Cataracts are a clouding of the lens of the eye, which can lead to blurred vision, glare, and eventually blindness if left untreated.

Clinical trials are conducted to evaluate the safety and effectiveness of new treatments, such as drugs, devices, or procedures.

Clinical trials are typically conducted on people who have a specific disease or condition that the trial is investigating.

Clinical trials are carefully designed to minimize the risks to participants, and the potential benefits of participating in a trial often outweigh the risks.

Informed consent is a legal requirement for all clinical trials, and it is a process by which participants are informed about the risks and benefits of the trial and have the opportunity to withdraw from the trial at any time.

A placebo is a treatment that is known to be ineffective, and it is used in clinical trials to compare the effectiveness of a new treatment to a known treatment.

A control group is a group of participants who receive the standard treatment for a disease or condition, and they are used to compare the effectiveness of a new treatment to the standard treatment.

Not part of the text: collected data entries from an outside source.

(* ===== verification/BitField.v ===== *)
(** * The contract of the [bitfield] crate

    [frame.rs] declares its control words with the third-party [bitfield!]
    macro, whose accessors read and write a range of bits of the raw integer.
    The crate's code is not part of the repository: [BitRange] is its
    interface, [BitRangeLaws] the behaviour its documentation gives for it,
    and everything that uses a control word is proved against those.
    [BitRange_reference] is one function that satisfies the laws; the concrete
    examples of the development run on it. *)

From Stdlib Require Import ZArith Lia.
From S2P Require Import Prelude.

#[local] Open Scope Z_scope.

(** [bit_range x msb lsb] and [set_bit_range x msb lsb v]. *)
Class BitRange := {
  bit_range : Z -> Z -> Z -> Z;
  set_bit_range : Z -> Z -> Z -> Z -> Z;
}.

(** Bits [lsb..msb] of the word, as a number; and the word with those bits
    replaced by the low bits of the value. *)
Class BitRangeLaws `{BitRange} := {
  bit_range_spec x msb lsb :
    0 <= x -> 0 <= lsb <= msb ->
    bit_range x msb lsb = (x / 2 ^ lsb) mod 2 ^ (msb - lsb + 1);
  set_bit_range_spec x msb lsb v i :
    0 <= x -> 0 <= v -> 0 <= lsb <= msb -> 0 <= i ->
    Z.testbit (set_bit_range x msb lsb v) i =
      if decide (lsb <= i <= msb) then Z.testbit v (i - lsb) else Z.testbit x i;
  set_bit_range_nonneg x msb lsb v :
    0 <= x -> 0 <= v -> 0 <= lsb <= msb -> 0 <= set_bit_range x msb lsb v;
}.

Section facts.
Context `{BitRangeLaws}.

Lemma bit_range_bits x msb lsb i :
  0 <= x -> 0 <= lsb <= msb -> 0 <= i ->
  Z.testbit (bit_range x msb lsb) i =
    if decide (i <= msb - lsb) then Z.testbit x (lsb + i) else false.
Proof.
  intros Hx Hl Hi. rewrite bit_range_spec by done. case_decide.
  - rewrite Z.mod_pow2_bits_low by lia. rewrite Z.div_pow2_bits by lia. f_equal; lia.
  - apply Z.mod_pow2_bits_high. lia.
Qed.

Lemma bit_range_bound x msb lsb :
  0 <= x -> 0 <= lsb <= msb -> 0 <= bit_range x msb lsb < 2 ^ (msb - lsb + 1).
Proof.
  intros. rewrite bit_range_spec by done. apply Z.mod_pos_bound, Z.pow_pos_nonneg; lia.
Qed.

Lemma bit_range_nonneg x msb lsb : 0 <= x -> 0 <= lsb <= msb -> 0 <= bit_range x msb lsb.
Proof. intros. by apply bit_range_bound. Qed.

Lemma bit_range_0 msb lsb : 0 <= lsb <= msb -> bit_range 0 msb lsb = 0.
Proof. intros. by rewrite bit_range_spec, Z.div_0_l, Z.mod_0_l by (lia || by apply Z.pow_nonzero; lia). Qed.

(** Reading the range just written, and reading a disjoint range. *)
Lemma bit_range_set_same x msb lsb v :
  0 <= x -> 0 <= lsb <= msb -> 0 <= v < 2 ^ (msb - lsb + 1) ->
  bit_range (set_bit_range x msb lsb v) msb lsb = v.
Proof.
  intros Hx Hl Hv. apply Z.bits_inj'. intros i Hi.
  rewrite bit_range_bits by (done || (apply set_bit_range_nonneg; lia)).
  case_decide.
  - rewrite set_bit_range_spec by lia. rewrite decide_True by lia. f_equal; lia.
  - symmetry. apply (testbit_above (msb - lsb + 1)); [done|lia].
Qed.

Lemma bit_range_set_other x msb lsb v msb' lsb' :
  0 <= x -> 0 <= v -> 0 <= lsb <= msb -> 0 <= lsb' <= msb' ->
  msb < lsb' \/ msb' < lsb ->
  bit_range (set_bit_range x msb lsb v) msb' lsb' = bit_range x msb' lsb'.
Proof.
  intros. apply Z.bits_inj'. intros i Hi.
  rewrite !bit_range_bits by (done || (apply set_bit_range_nonneg; lia)).
  case_decide; [|done]. rewrite set_bit_range_spec by lia.
  by rewrite decide_False by lia.
Qed.

Lemma set_bit_range_width w x msb lsb v :
  in_width w x -> 0 <= v -> 0 <= lsb <= msb -> msb < w ->
  in_width w (set_bit_range x msb lsb v).
Proof.
  unfold in_width. intros Hx Hv Hl Hw.
  assert (0 <= set_bit_range x msb lsb v) as Hnn by (apply set_bit_range_nonneg; lia).
  split; [done|].
  destruct (decide (set_bit_range x msb lsb v = 0)) as [->|Hne]; [apply Z.pow_pos_nonneg; lia|].
  apply Z.log2_lt_pow2; [lia|]. apply Z.nle_gt. intros Hlog.
  assert (Z.testbit (set_bit_range x msb lsb v) (Z.log2 (set_bit_range x msb lsb v)) = true) as Hb
    by (apply Z.bit_log2; lia).
  pose proof (Z.log2_nonneg (set_bit_range x msb lsb v)).
  rewrite set_bit_range_spec in Hb by lia. rewrite decide_False in Hb by lia.
  by rewrite (testbit_above w) in Hb.
Qed.
(** Writing a range that is empty adds the value there. *)
Lemma set_bit_range_add x msb lsb v :
  0 <= x -> 0 <= lsb <= msb -> 0 <= v < 2 ^ (msb - lsb + 1) ->
  bit_range x msb lsb = 0 ->
  set_bit_range x msb lsb v = x + v * 2 ^ lsb.
Proof.
  intros Hx Hl Hv Hz.
  assert (forall i, lsb <= i <= msb -> Z.testbit x i = false) as Hb.
  { intros i Hi. pose proof (bit_range_bits x msb lsb (i - lsb)) as E. rewrite Hz, Z.bits_0 in E.
    rewrite decide_True in E by lia. replace (lsb + (i - lsb)) with i in E by lia.
    symmetry. apply E; lia. }
  assert (forall i, 0 <= i -> Z.testbit (v * 2 ^ lsb) i =
            if decide (lsb <= i <= msb) then Z.testbit v (i - lsb) else false) as Hs.
  { intros i Hi. rewrite <- Z.shiftl_mul_pow2, Z.shiftl_spec by lia. case_decide; [done|].
    destruct (decide (i < lsb)); [by rewrite Z.testbit_neg_r by lia|].
    apply (testbit_above (msb - lsb + 1)); [done|lia]. }
  rewrite Z.add_nocarry_lxor, Z.lxor_lor.
  - apply Z.bits_inj'. intros i Hi. rewrite set_bit_range_spec, Z.lor_spec, Hs by lia.
    case_decide; [by rewrite Hb|by rewrite orb_false_r].
  - apply Z.bits_inj'. intros i Hi. rewrite Z.land_spec, Hs, Z.bits_0 by lia.
    case_decide; [by rewrite Hb|by rewrite andb_false_r].
  - apply Z.bits_inj'. intros i Hi. rewrite Z.land_spec, Hs, Z.bits_0 by lia.
    case_decide; [by rewrite Hb|by rewrite andb_false_r].
Qed.
(** Only the low bits of the value count. *)
Lemma set_bit_range_mod x msb lsb v :
  0 <= x -> 0 <= v -> 0 <= lsb <= msb ->
  set_bit_range x msb lsb v = set_bit_range x msb lsb (v mod 2 ^ (msb - lsb + 1)).
Proof.
  intros Hx Hv Hl. assert (0 < 2 ^ (msb - lsb + 1)) by (apply Z.pow_pos_nonneg; lia).
  assert (0 <= v mod 2 ^ (msb - lsb + 1)) by (apply Z.mod_pos_bound; lia).
  apply Z.bits_inj'. intros i Hi. rewrite !set_bit_range_spec by lia. case_decide; [|done].
  by rewrite Z.mod_pow2_bits_low by lia.
Qed.
End facts.

(** ** Words assembled field by field *)

(** A field of a control word: its most and least significant bits. *)
Record bit_field := BF { msb : Z; lsb : Z }.

Definition field_ok (w : Z) (f : bit_field) : Prop := 0 <= lsb f <= msb f /\ msb f < w.
Definition fits (f : bit_field) (v : Z) : Prop := 0 <= v < 2 ^ (msb f - lsb f + 1).
Definition disjoint_fields (f g : bit_field) : bool := (msb f <? lsb g) || (msb g <? lsb f).
Fixpoint no_overlap (fs : list bit_field) : bool :=
  match fs with
  | [] => true
  | f :: fs => forallb (disjoint_fields f) fs && no_overlap fs
  end.

#[export] Instance field_ok_dec w f : Decision (field_ok w f).
Proof. unfold field_ok. apply _. Defined.

Section words.
Context `{BitRange}.
Implicit Types l : list (bit_field * Z).

Definition get_field (f : bit_field) (x : Z) : Z := bit_range x (msb f) (lsb f).
Definition set_field (f : bit_field) (v x : Z) : Z := set_bit_range x (msb f) (lsb f) v.
Fixpoint write_fields l (x : Z) : Z :=
  match l with
  | [] => x
  | (f, v) :: l => write_fields l (set_bit_range x (msb f) (lsb f) v)
  end.

Context (w : Z) `{!BitRangeLaws}.
Definition writes_ok l : Prop := Forall (fun '(f, v) => field_ok w f /\ fits f v) l.

Lemma write_fields_width l x :
  writes_ok l -> in_width w x -> in_width w (write_fields l x).
Proof using All.
  revert x. induction l as [|[f v] l IH]; intros x Hl Hx; cbn; [done|].
  apply Forall_cons in Hl as [[[Hf Hw] Hv] Hl]. apply IH; [done|].
  unfold fits in Hv. apply set_bit_range_width; lia || done.
Qed.

Lemma get_write_other l x g :
  writes_ok l -> 0 <= x -> field_ok w g -> forallb (disjoint_fields g) l.*1 = true ->
  get_field g (write_fields l x) = get_field g x.
Proof using All.
  unfold field_ok. revert x. induction l as [|[f v] l IH]; intros x Hl Hx Hg Hd; cbn; [done|].
  apply Forall_cons in Hl as [[[Hf Hw] Hv] Hl]. unfold fits in Hv.
  cbn in Hd. apply andb_true_iff in Hd as [Hd Hds]. unfold disjoint_fields in Hd.
  rewrite IH; [|done|apply set_bit_range_nonneg; lia|done|done].
  unfold get_field. apply bit_range_set_other; lia.
Qed.

(** Every field reads back the value written to it. *)
Lemma get_write l x f v :
  writes_ok l -> no_overlap l.*1 = true -> 0 <= x -> (f, v) ∈ l ->
  get_field f (write_fields l x) = v.
Proof using All.
  revert x. induction l as [|[g u] l IH]; intros x Hl Hd Hx Hin; cbn.
  { by apply not_elem_of_nil in Hin. }
  apply Forall_cons in Hl as [[[Hf Hw] Hv] Hl]. unfold fits in Hv.
  cbn in Hd. apply andb_true_iff in Hd as [Hd Hds].
  assert (0 <= set_bit_range x (msb g) (lsb g) u) by (apply set_bit_range_nonneg; lia).
  apply elem_of_cons in Hin as [[= -> ->]|Hin].
  - rewrite get_write_other by done. by apply bit_range_set_same.
  - by apply IH.
Qed.
End words.

(** Closes [writes_ok w fields] and [_ ∈ fields] for fields that are written out. *)
Ltac solve_writes :=
  repeat (apply Forall_cons_2; [split; [unfold field_ok; cbn; lia|unfold fits; cbn; lia]|]);
  apply Forall_nil_2.
Ltac solve_field w fields :=
  apply (get_write w fields 0);
  [done|done|done|unfold fields; rewrite ?elem_of_cons; tauto].
Lemma bool_to_Z_range b : 0 <= bool_to_Z b < 2.
Proof. destruct b; cbn; lia. Qed.

(** ** A reference implementation of the contract *)

Definition reference_bit_range (x msb lsb : Z) : Z :=
  Z.land (Z.shiftr x lsb) (Z.ones (msb - lsb + 1)).
Definition reference_set_bit_range (x msb lsb v : Z) : Z :=
  Z.lor (Z.ldiff x (Z.shiftl (Z.ones (msb - lsb + 1)) lsb))
        (Z.shiftl (Z.land v (Z.ones (msb - lsb + 1))) lsb).

(** Not exported as an instance: only the concrete examples pick it. *)
Definition BitRange_reference : BitRange :=
  {| bit_range := reference_bit_range; set_bit_range := reference_set_bit_range |}.

Lemma BitRange_reference_laws : @BitRangeLaws BitRange_reference.
Proof.
  split; cbn.
  - intros x msb lsb Hx Hl. unfold reference_bit_range.
    rewrite Z.land_ones, Z.shiftr_div_pow2 by lia. done.
  - intros x msb lsb v i Hx Hv Hl Hi. unfold reference_set_bit_range.
    rewrite Z.lor_spec, Z.ldiff_spec, !Z.shiftl_spec, Z.land_spec by lia.
    case_decide.
    + rewrite !Z.ones_spec_low by lia. cbn.
      by rewrite !andb_false_r, orb_false_l, andb_true_r.
    + destruct (decide (i < lsb)).
      * by rewrite !(Z.testbit_neg_r _ (i - lsb)), andb_true_r, orb_false_r by lia.
      * by rewrite !Z.ones_spec_high, andb_true_r, andb_false_r, orb_false_r by lia.
  - intros x msb lsb v Hx Hv Hl. unfold reference_set_bit_range.
    assert (0 <= Z.ones (msb - lsb + 1)) by (rewrite Z.ones_equiv; pose proof (Z.pow_pos_nonneg 2 (msb - lsb + 1)); lia).
    apply Z.lor_nonneg; split; [apply Z.ldiff_nonneg; by left|].
    apply Z.shiftl_nonneg, Z.land_nonneg. by left.
Qed.
#[export] Instance ShortAddress_countable : Countable ShortAddress :=
  inj_countable' short_address ShortAddr (fun '(ShortAddr _) => eq_refl).
#[export] Instance ExtendedAddress_countable : Countable ExtendedAddress :=
  inj_countable' extended_address ExtAddr (fun '(ExtAddr _) => eq_refl).
#[export] Instance PANID_countable : Countable PANID :=
  inj_countable' panid PanId (fun '(PanId _) => eq_refl).
#[export] Instance Address_countable : Countable Address.
Proof.
  refine (inj_countable'
    (fun a => match a with AddrShort a => inl a | AddrExtended a => inr a end)
    (fun s => match s with inl a => AddrShort a | inr a => AddrExtended a end) _).
  by intros [].
Defined.
#[export] Instance FullAddress_countable : Countable FullAddress :=
  inj_countable' (fun a => (pan_id a, address a)) (fun '(p, a) => FullAddr p a)
    (fun '(FullAddr _ _) => eq_refl).

(** [#[derive(Pack)]] on the three address newtypes. *)
Definition ShortAddress_fields : fields_of ShortAddress :=
  FieldsOf u16 (fun x => ShortAddr (uint_val x)) (fun a => Uint (short_address a)).
Definition ExtendedAddress_fields : fields_of ExtendedAddress :=
  FieldsOf u64 (fun x => ExtAddr (uint_val x)) (fun a => Uint (extended_address a)).
Definition PANID_fields : fields_of PANID :=
  FieldsOf u16 (fun x => PanId (uint_val x)) (fun a => Uint (panid a)).
#[export] Instance ShortAddress_Pack : Pack ShortAddress := derive_struct ShortAddress_fields.
#[export] Instance ExtendedAddress_Pack : Pack ExtendedAddress :=
  derive_struct ExtendedAddress_fields.
#[export] Instance PANID_Pack : Pack PANID := derive_struct PANID_fields.

(** [#[derive(ExtEnum)] #[tag_type(u16)] enum AddressingMode] *)
Definition AddressingMode_tags : list (u16 * AddressingMode) :=
  [(Uint 0, AM_None); (Uint 1, AM_Reserved); (Uint 2, AM_Short); (Uint 3, AM_Extended)].
#[export] Instance AddressingMode_ExtEnum : ExtEnum u16 AddressingMode :=
  derive_ext_enum (Uint 0) AddressingMode_tags.

(** [#[derive(PackTagged)] #[tag_type(AddressingMode)] enum Address] *)
Definition Address_Short_variant : variant AddressingMode Address :=
  Variant AM_Short ShortAddress AddrShort
    (fun a => match a with AddrShort a => Some a | _ => None end).
Definition Address_Extended_variant : variant AddressingMode Address :=
  Variant AM_Extended ExtendedAddress AddrExtended
    (fun a => match a with AddrExtended a => Some a | _ => None end).
Definition Address_variants : list (variant AddressingMode Address) :=
  [Address_Short_variant; Address_Extended_variant].
#[export] Instance Address_PackTagged : PackTagged AddressingMode Address :=
  derive_tagged AM_None Address_variants.

(** [impl PackTagged for FullAddress] *)
Definition FullAddress_get_tag (a : FullAddress) : AddressingMode := get_tag (address a).
Definition FullAddress_unpack_data (tag : AddressingMode) (data : list Z) :
    unpacked FullAddress :=
  '(pan_id, data) ← unpack data;
  '(address, data) ← unpack_data tag data;
  Ok (FullAddr pan_id address, data).
Definition FullAddress_pack_data {T E} `{PackTarget T E} (a : FullAddress) (t : T) :
    result (PackError E) T :=
  t ← pack (pan_id a) t; pack_data (address a) t.
#[export] Instance FullAddress_PackTagged : PackTagged AddressingMode FullAddress := {|
  get_tag := FullAddress_get_tag;
  unpack_data := FullAddress_unpack_data;
  pack_data T E _ := FullAddress_pack_data;
|}.

(** [Frame::unpack_address] *)
Definition unpack_address (mode : AddressingMode) (previous_pan : option PANID)
    (data : list Z) : unpacked (option FullAddress) :=
  if decide (mode = AM_None) then Ok (None, data)
  else match previous_pan with
       | Some pan_id =>
           '(address, data) ← unpack_data mode data;
           Ok (Some (FullAddr pan_id address), data)
       | None =>
           '(address, data) ← unpack_data mode data;
           Ok (Some address, data)
       end.

(** ** Payloads *)

Record Payload := MkPayload { payload_bytes : list Z }.
#[export] Instance Payload_eq_dec : EqDecision Payload.
Proof. solve_decision. Defined.

Definition Payload_unpack (data : list Z) : unpacked Payload :=
  Ok (MkPayload data, drop (length data) data).
Definition Payload_pack {T E} `{PackTarget T E} (p : Payload) (t : T) : result (PackError E) T :=
  append_bytes t (payload_bytes p).
#[export] Instance Payload_Pack : Pack Payload := {|
  unpack := Payload_unpack;
  pack T E _ := Payload_pack;
|}.

(** ** Association *)

Inductive DeviceType := RFD | FFD.
Inductive PowerSource := Battery | AC.
Inductive AssociationError := PANAtCapacity | PANAccessDenied | HoppingSequenceOffset.

#[export] Instance DeviceType_eq_dec : EqDecision DeviceType.
Proof. solve_decision. Defined.
#[export] Instance PowerSource_eq_dec : EqDecision PowerSource.
Proof. solve_decision. Defined.
#[export] Instance AssociationError_eq_dec : EqDecision AssociationError.
Proof. solve_decision. Defined.

(** A data-less variant, its pattern an equality test. *)
Definition unit_variant {A} `{EqDecision A} (tag : u8) (c : A) : variant u8 A :=
  Variant tag unit (fun _ => c) (fun a => if decide (a = c) then Some () else None).

Definition DeviceType_variants : list (variant u8 DeviceType) :=
  [unit_variant (Uint 0) RFD; unit_variant (Uint 1) FFD].
#[export] Instance DeviceType_PackTagged : PackTagged u8 DeviceType :=
  derive_tagged (Uint 0) DeviceType_variants.
Definition PowerSource_variants : list (variant u8 PowerSource) :=
  [unit_variant (Uint 0) Battery; unit_variant (Uint 1) AC].
#[export] Instance PowerSource_PackTagged : PackTagged u8 PowerSource :=
  derive_tagged (Uint 0) PowerSource_variants.
Definition AssociationError_variants : list (variant u8 AssociationError) :=
  [unit_variant (Uint 1) PANAtCapacity; unit_variant (Uint 2) PANAccessDenied;
   unit_variant (Uint 3) HoppingSequenceOffset].
#[export] Instance AssociationError_PackTagged : PackTagged u8 AssociationError :=
  derive_tagged (Uint 0) AssociationError_variants.

Record CapabilityInformation := {
  device_type : DeviceType;
  power_source : PowerSource;
  receiver_on_when_idle : bool;
  ci_fast_association : bool;
  security_capable : bool;
  allocate_address : bool;
}.
#[export] Instance CapabilityInformation_eq_dec : EqDecision CapabilityInformation.
Proof. solve_decision. Defined.

(** [(x >> i) & 1] and its test against zero. *)
Definition bit_at (x i : Z) : Z := Z.land (Z.shiftr x i) 1.
Definition bit_set (x i : Z) : bool := negb (bit_at x i =? 0).

Definition CapabilityInformation_unpack (data : list Z) : unpacked CapabilityInformation :=
  '(capability_information, data) ← unpack_uint 1 data;
  '(device_type, data) ← unpack_data (Uint (bit_at capability_information 1)) data;
  '(power_source, data) ← unpack_data (Uint (bit_at capability_information 2)) data;
  Ok ({| device_type := device_type;
         power_source := power_source;
         receiver_on_when_idle := bit_set capability_information 3;
         ci_fast_association := bit_set capability_information 4;
         security_capable := bit_set capability_information 6;
         allocate_address := bit_set capability_information 7 |}, data).
(** The code's [pack] writes nothing. *)
Definition CapabilityInformation_pack {T E} `{PackTarget T E} (_ : CapabilityInformation)
    (t : T) : result (PackError E) T := Ok t.
#[export] Instance CapabilityInformation_Pack : Pack CapabilityInformation := {|
  unpack := CapabilityInformation_unpack;
  pack T E _ := CapabilityInformation_pack;
|}.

A data monitoring committee is a group of experts who review the data from a clinical trial on a regular basis to ensure that the trial is being conducted safely and ethically, and that the data is being collected and analyzed correctly.

A statistician is responsible for analyzing the data from a clinical trial to determine whether the new treatment is effective and safe.

An institutional review board is responsible for reviewing the protocol for a clinical trial, approving the trial, and monitoring the trial to ensure that it is being conducted safely and ethically.

A clinical research coordinator is responsible for recruiting participants for a clinical trial, conducting the trial, and collecting data from the participants.

A principal investigator is the leader of the research team and is responsible for the design, conduct, and analysis of a clinical trial.

A sponsor is an individual, organization, or company that provides funding for a clinical trial.

A data safety monitoring board is a group of experts who review the data from a clinical trial on a regular basis to ensure that the trial is being conducted safely and ethically, and that the data is being collected and analyzed correctly. They can make recommendations to the principal investigator or even stop the trial if they believe it is unsafe.

A patient advocate is a person who represents the interests of the participants in a clinical trial, provides support to the participants, and educates the participants about the trial.